1 May: Cambria's second Purple Heart put him in the hospital for thirty days, then it was back to the bush.

Considering that NVA units in War Zone C were desperate for food and ammunition, according to monitored NVA radio conversations, Colonel Starry and Lieutenant Colonel Brookshire realized the enemy would attempt to regain the initiative. The assault on Fort Defiance came as no surprise and was, in fact, just one in a running series of counterattacks.

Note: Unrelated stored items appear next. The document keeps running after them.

Definition readable (p : string) : Prop :=
  in_thread p \/ mounted p \/ (no_dotdot p /\ (_is_skills_path h p || _is_acp_workspace_path p) = true) \/
  (exists dir, shared_dir dir /\ inside dir p).

(** Below [/mnt/user-data] the flag of a mount is left to the sandbox. *)
Definition writable (p : string) : Prop :=
  in_thread p \/
  (mounted p /\ _is_skills_path h p = false /\ _is_acp_workspace_path p = false /\
   (starts_with (VIRTUAL_PATH_PREFIX +:+ "/") p = true \/
    forall m, _get_custom_mount_for_path h p = Some m -> mount_read_only m = false)).

Lemma path_validated p ro : validate_local_tool_path h p td ro = Good tt ->
  no_dotdot p /\ is_Some td /\
  (ro = false -> _is_skills_path h p = false /\ _is_acp_workspace_path p = false /\
     (starts_with (VIRTUAL_PATH_PREFIX +:+ "/") p = true \/
      (_is_custom_mount_path h p = true /\ forall m, _get_custom_mount_for_path h p = Some m -> mount_read_only m = false))).
Proof.
  unfold validate_local_tool_path. destruct td as [t|]; [|done].
  destruct (_reject_path_traversal p) as [[]|f] eqn:R; [|done]. apply reject_ok in R. intros H. split_and!; [done|done|]. intros ->.
  destruct (_is_skills_path h p); [done|]. destruct (_is_acp_workspace_path p); [done|]. split_and!; [done..|].
  destruct (starts_with _ p); [by left|]. destruct (_is_custom_mount_path h p); [|done]. right. split; [done|].
  intros m E. rewrite E in H. by destruct (mount_read_only m).
Qed.

Lemma resolved_in_thread p t q : td = Some t -> _resolve_and_validate_user_data_path h p t = Good q -> in_thread q.
Proof.
  intros E. unfold _resolve_and_validate_user_data_path, _validate_resolved_user_data_path.
  set (r := resolve h (replace_virtual_path p (Some t))).
  destruct (omap (option_map (resolve h)) (thread_dirs t)) as [|x l] eqn:O; [done|].
  destruct (existsb _ (x :: l)) eqn:X; [|done]. intros [= <-]. apply existsb_exists in X as [y [Hy X]].
  apply list_elem_of_In in Hy. rewrite <- O in Hy. apply list_elem_of_omap in Hy as [[d|] [Hd [= <-]]]. by exists t, d.
Qed.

At Fort Defiance, the command post and medical station had already been heavily sandbagged and their artillery ammunition bunkered in. Brookshire had their attached platoon from the 919th Engineer Company, 1 lth ACR, organized into fire control parties to prevent secondary explosions when the attack did come. When the assault finally materialized on the morning of 9 April, NVA mortar crews began thumping out a barrage, and the tree lines around Fort Defiance lit up with dozens of muzzle flashes and rocket-propelled grenades, bringing to bear on the little bald knob a rain of fire the likes of which Brookshire had never seen. The RPG projectiles glanced off ACAVs with terrifying shrieks, but in the noise, dust, and confusion, the crews of the Pattons and ACAVs manned their guns and returned a sheet of red tracers of their own that was dazzling as it ricocheted against the black ground into the black sky. Flashes boomed from the barrels of the howitzers on the hill, and tracers from orbiting gunships poured from the sky, while flares and illumination rounds lit the hill and woods in a stark white glow. The NVA had dug a battalion's worth of slit trenches from one hundred to five hundred meters from Fort Defiance.